Segment Start: Supplied entries

(* ===== verification/Merkle.v ===== *)
(** * Merkle trees

    The three tree classes of packages/core/src/crypto: [V10MerkleTree]
    (v10-merkle.ts: leaves sorted and deduplicated), [MerkleTree] (merkle.ts:
    leaves sorted) and [V10CiphertextChunksMerkleTree]
    (v10-ciphertext-merkle.ts: leaves kept in order).  They share the pair
    hashing, the layer construction, [proof] and [verify], which the source
    repeats in each class and which are defined once here over a hash
    function.  The hash (keccak256 or sha256 of a third-party package) is a
    parameter. *)

From stdpp Require Import base numbers list option strings sorting gmap sets.
From Stdlib Require Import Strings.Byte.
From Equations Require Import Equations.
From S2P Require Import Prelude Bytes.

Abbreviation layer := (list bytes).

(** [RangeError] of an index outside the leaves, and of a leaf that is not
    32 bytes long. *)
Inductive merkle_error : Type :=
| LeafIndexOutOfRange (leafIndex : Z)
| LeafNot32Bytes (index : nat).

(** The two private fields of the tree classes. *)
Record MerkleTreeState : Type := {
  layers : list layer;
  leafCount : Z
}.

(** ** The shared construction *)

(** [if (current.length % 2 !== 0) current = [...current, current[current.length - 1]]] *)
Definition padOdd (current : layer) : layer :=
  if negb (js_length current mod 2 =? 0)%Z
  then current ++ option_list (js_at current (js_length current - 1))
  else current.

Lemma padOdd_length l : length (padOdd l) = length l + length l mod 2.
Proof.
  unfold padOdd, js_length. destruct (Z.eqb_spec (Z.of_nat (length l) mod 2) 0) as [E|E]; cbn [negb].
  - lia.
  - destruct (js_at_in_range l (Z.of_nat (length l) - 1)) as (a & -> & _).
    { unfold js_length. lia. }
    rewrite length_app. change (length (option_list (Some a))) with 1. lia.
Qed.

Section WithHash.
  Context (hash : bytes -> bytes).

Definition hashPair (left right : bytes) : bytes := hash (left ++ right).

(** [for (i = 0; i < current.length; i += 2) next.push(hashPair(current[i], current[i + 1]))];
    the loop runs on a layer of even length, so no element is left over. *)
Fixpoint pairUp (current : layer) : layer :=
  match current with
  | a :: b :: rest => hashPair a b :: pairUp rest
  | _ => []
  end.

Lemma pairUp_length l : length (pairUp l) = length l / 2.
Proof.
  induction l as [| |x y l IH] using list_ind_2; [done|done|].
  simpl length. rewrite IH. lia.
Qed.

(** The [while] loop of [buildTree]: the layer that is current when the loop
    tests its guard, padded in place when the loop runs once more. *)
Equations? buildTree (current : layer) : list layer by wf (length current) lt :=
  buildTree current with decide (1 < length current) => {
    | left _ := padOdd current :: buildTree (pairUp (padOdd current));
    | right _ := [current] }.
Proof.
  rewrite pairUp_length, padOdd_length. lia.
Qed.

(** [get root()]: 32 zero bytes for the empty tree, otherwise the first node
    of the last layer. *)
Definition root (t : MerkleTreeState) : bytes :=
  match layers t with
  | [] :: _ => zeroBytes 32
  | ls => default [] (last ls ≫= head)
  end.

Segment End: Supplied entries

Description of the task:
Give back the records word for word. Start at the first line, end at the line containing "Context (hash : bytes -> bytes).", and include both.

Response for this exercise:
(* ===== verification/Merkle.v ===== *)
(** * Merkle trees

    The three tree classes of packages/core/src/crypto: [V10MerkleTree]
    (v10-merkle.ts: leaves sorted and deduplicated), [MerkleTree] (merkle.ts:
    leaves sorted) and [V10CiphertextChunksMerkleTree]
    (v10-ciphertext-merkle.ts: leaves kept in order).  They share the pair
    hashing, the layer construction, [proof] and [verify], which the source
    repeats in each class and which are defined once here over a hash
    function.  The hash (keccak256 or sha256 of a third-party package) is a
    parameter. *)

From stdpp Require Import base numbers list option strings sorting gmap sets.
From Stdlib Require Import Strings.Byte.
From Equations Require Import Equations.
From S2P Require Import Prelude Bytes.

Abbreviation layer := (list bytes).

(** [RangeError] of an index outside the leaves, and of a leaf that is not
    32 bytes long. *)
Inductive merkle_error : Type :=
| LeafIndexOutOfRange (leafIndex : Z)
| LeafNot32Bytes (index : nat).

(** The two private fields of the tree classes. *)
Record MerkleTreeState : Type := {
  layers : list layer;
  leafCount : Z
}.

(** ** The shared construction *)

(** [if (current.length % 2 !== 0) current = [...current, current[current.length - 1]]] *)
Definition padOdd (current : layer) : layer :=
  if negb (js_length current mod 2 =? 0)%Z
  then current ++ option_list (js_at current (js_length current - 1))
  else current.

Lemma padOdd_length l : length (padOdd l) = length l + length l mod 2.
Proof.
  unfold padOdd, js_length. destruct (Z.eqb_spec (Z.of_nat (length l) mod 2) 0) as [E|E]; cbn [negb].
  - lia.
  - destruct (js_at_in_range l (Z.of_nat (length l) - 1)) as (a & -> & _).
    { unfold js_length. lia. }
    rewrite length_app. change (length (option_list (Some a))) with 1. lia.
Qed.

Section WithHash.
  Context (hash : bytes -> bytes).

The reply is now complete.